American Western television series (1966–1968)

Iron Horse is an American Western television series that appeared on ABC from 1966 to 1968 and starred Dale Robertson as fictional gambler-turned-railroad baron Ben Calhoun. Costars included Gary Collins, Robert Random, Roger Torrey, and Ellen Burstyn (who was billed as Ellen McRae). The series pilot was released as the film Scalplock.

==Synopsis==
The plot centered on Calhoun's poker game-win of the incomplete Buffalo Pass, Scalplock, & Defiance Railroad and his attempts to finish the line despite ever-present obstacles.
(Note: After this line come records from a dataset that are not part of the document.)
(* ===== verification/Api.v ===== *)
(** * internal/api: the HTTP server of the platform

    [serve] handles one request: [withAudit] around the mux around a handler.
    A handler takes the decoded path values, the server and the world to what
    is answered ([None] when it panics) and the new server; it is modelled as
    running alone.  The content of an answer is the value handed to
    [writeJSON].  A body is decoded as in Bodies.v; the text of a decoding error is a
    parameter ([DecodeErrors]).  The maps a handler ranges over are visited in the orders of its [Visits]. *)
From Stdlib Require Import Floats.SpecFloat Ascii.
From S2P Require Import Prelude Float64 GoTime World GoStrings Model State Optimizer Dispatch.
From S2P Require Import Json JsonText Scheduler Topic Repository Messages Mqtt Metrics Bodies Http.

(** ** Requests and answers *)

Definition decode_device `{DecodeErrors} := decoded decode_device_body.
Definition decode_config `{DecodeErrors} := decoded decode_config_body.
Definition decode_apply `{DecodeErrors} := decoded decode_apply_body.
Definition decode_policy `{DecodeErrors} := decoded decode_policy_body.
Definition decode_command `{DecodeErrors} := decoded decode_command_body.

Inductive Body :=
| BEmpty | BConsole
| BError (msg : string)
| BHealth (status : string) (checks : gmap string string)
| BMetrics (snapshot : Snapshot)
| BDevice (d : Device)
| BDevices (l : list Device)
| BSummary (summary : SiteSummary)
| BStates (l : list DeviceRuntimeState)
| BPlan (plan : Plan)
| BPreview (preview : Preview)
| BDecision (decision : ApplyDecision)
| BApplied (reason : string) (d : Device) (cmd : Model.Command) (decision : ApplyDecision)
| BCommand (cmd : Model.Command)
| BCommands (l : list CommandRecord)
| BEvents (l : list DeviceEvent)
| BAuditLogs (l : list AuditLog)
| BPolicy (p : Policy).

Record Response := MkResponse { rsp_Code : Z; rsp_Body : Body }.

(** ** State *)

(** The publisher is the MQTT client; the device saver and the audit recorder are
    the platform's repository, absent when there is none. *)
Record Server := MkServer {
  srv_siteID : string;
  srv_platform : Platform;
  srv_scheduler : Scheduler;
  srv_token : string
}.

Definition New (siteID : string) (p : Platform) (sch : Scheduler) : Server :=
  MkServer siteID p sch "".

Definition WithControlToken (token : string) (s : Server) : Server :=
  MkServer (srv_siteID s) (srv_platform s) (srv_scheduler s) (TrimSpace token).

Definition srv_store (s : Server) : Store := pf_store (srv_platform s).

Definition set_platform (p : Platform) (s : Server) : Server :=
  MkServer (srv_siteID s) p (srv_scheduler s) (srv_token s).

Definition set_scheduler (sch : Scheduler) (s : Server) : Server :=
  MkServer (srv_siteID s) (srv_platform s) sch (srv_token s).

(** The orders in which maps and the audit table are visited. *)
Record Visits := MkVisits {
  vs_devices : list (string * Device);
  vs_telemetry : list (string * Model.Telemetry);
  vs_audit : list (string * AuditLog)
}.

(** ** Authorization *)

Definition bearerToken (header : string) : string :=
  if HasPrefix header "Bearer " then TrimSpace (TrimPrefix header "Bearer ") else "".

(** [requireControl], without the answer it writes on failure. *)
Definition requireControl (r : Request) (s : Server) : bool :=
  if decide (srv_token s = "") then true else
  let token := TrimSpace (rq_Header r "X-VPP-Control-Token") in
  let token := if decide (token = "") then bearerToken (rq_Header r "Authorization") else token in
  bool_decide (token = srv_token s).

(** ** The audit trail *)

Definition auditAction (r : Request) : option string :=
  let path := rq_Path r in
  if bool_decide (rq_Method r = "POST") && bool_decide (path = "/api/v1/devices")
  then Some "device.upsert"
  else if bool_decide (rq_Method r = "PUT") && bool_decide (path = "/api/v1/policies/default")
  then Some "policy.update"
  else if bool_decide (rq_Method r = "POST") && HasPrefix path "/api/v1/devices/" &&
          HasSuffix path "/command"
  then Some "command.issue"
  else if bool_decide (rq_Method r = "POST") && HasPrefix path "/api/v1/sites/" &&
          Contains path "/devices/" && HasSuffix path "/command"
  then Some "command.issue"
  else if bool_decide (rq_Method r = "POST") && HasPrefix path "/api/v1/sites/" &&
          HasSuffix path "/dispatch/apply"
  then Some "dispatch.apply"
  else None.

Definition auditActor (r : Request) : string :=
  let actor := TrimSpace (rq_Header r "X-VPP-Actor") in
  if decide (actor = "") then "anonymous" else actor.

(** The last occurrence of a byte: what is before and after it. *)
Fixpoint CutLast (s : string) (sep : ascii) : option (string * string) :=
  match s with
  | "" => None
  | String c s' =>
      match CutLast s' sep with
      | Some (a, b) => Some (String c a, b)
      | None => if decide (c = sep) then Some ("", s') else None
      end
  end.

(** The host of [net.SplitHostPort]; [None] is its error. *)
Definition SplitHostPort (hostport : string) : option string :=
  '(before, _) ← CutLast hostport ":";
  match hostport with
  | String "[" rest =>
      '(host, after) ← Cut rest "]";
      (* the last colon must follow the bracket *)
      if decide (before = "[" +:+ host +:+ "]") then
        if has_byte "[" rest || has_byte "]" after then None else Some host
      else None
  | _ =>
      if has_byte ":" before || has_byte "[" hostport || has_byte "]" hostport
      then None else Some before
  end.

Definition clientIP (r : Request) : string :=
  let forwarded := TrimSpace (rq_Header r "X-Forwarded-For") in
  if decide (forwarded = "") then default (rq_RemoteAddr r) (SplitHostPort (rq_RemoteAddr r))
  else match Cut forwarded "," with
       | Some (first, _) => TrimSpace first
       | None => forwarded
       end.

(** ** Handlers *)

Section Server.
Context {W : Type} `{Clock W} `{Broker W} `{Storage W} `{Location} `{MathSin} `{DecodeErrors}.

(** A check without a name or a function is skipped. *)
Record HealthCheck := MkHealthCheck { hc_Name : string; hc_Check : option (W → option error * W) }.
Context (checks : list HealthCheck).

(** What a handler leaves: the answer, the server and the world. *)
Definition result : Type := option Response * Server * W.

Definition writeJSON (code : Z) (v : Body) (s : Server) (w : W) : result :=
  (Some (MkResponse code v), s, w).
Definition writeError (code : Z) (msg : string) : Server → W → result := writeJSON code (BError msg).
Definition panic (s : Server) (w : W) : result := (None, s, w).

(** The loop over the checks: the answers by name, and whether all were well. *)
Fixpoint run_checks (l : list HealthCheck) (ok : bool) (answers : gmap string string) (w : W) :
    bool * gmap string string * W :=
  match l with
  | [] => (ok, answers, w)
  | check :: l' =>
      match hc_Check check with
      | Some f =>
          if decide (hc_Name check = "") then run_checks l' ok answers w else
          let '(err, w) := f w in
          match err with
          | Some err => run_checks l' false (<[hc_Name check := err]> answers) w
          | None => run_checks l' ok (<[hc_Name check := "ok"]> answers) w
          end
      | None => run_checks l' ok answers w
      end
  end.

Definition health (s : Server) (w : W) : result :=
  let '(ok, answers, w) := run_checks checks true ∅ w in
  if ok then writeJSON 200 (BHealth "ok" answers) s w
  else writeJSON 503 (BHealth "degraded" answers) s w.

Definition recentAuditLogs (v : Visits) (s : Server) (w : W) : list AuditLog * W :=
  match pf_repo (srv_platform s) with
  | None => ([], w)
  | Some _ => let '(fault, w) := db_fault w in ((ListAuditLogs fault 200 (vs_audit v)).1, w)
  end.

Definition mqttRejects (s : Server) : gmap string Z := RejectedMessages (srv_platform s).

Definition metrics (v : Visits) (s : Server) (w : W) : result :=
  let '(auditLogs, w) := recentAuditLogs v s w in
  let '(now, w) := Now w in
  writeJSON 200 (BMetrics (MkSnapshot now (srv_siteID s)
    (Summary (srv_siteID s) (vs_telemetry v) (srv_store s)) (Devices (vs_devices v))
    (Telemetry_ (srv_store s)) (Commands (srv_store s)) (Events (srv_store s)) auditLogs
    (mqttRejects s))) s w.

Definition listDevices (v : Visits) (s : Server) (w : W) : result :=
  writeJSON 200 (BDevices (Devices (vs_devices v))) s w.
A running subplot was Calhoun's frequent and (for TV at that time) flagrant sexual dalliances with his many attractive female guest stars, as well as his steadier on and off arrangement with Julie Parsons, played by Ellen Burstyn. Though he was never shown in bed with any of them, there was little doubt about what was happening between scenes; and marriage was never proposed as a possibility. The second season minimized Calhoun's sexual exploits somewhat, perhaps in response to viewer complaints.

==Production==
Much of the external footage involving trains was shot on the historic Sierra Railroad in and around Jamestown and Sonora, California.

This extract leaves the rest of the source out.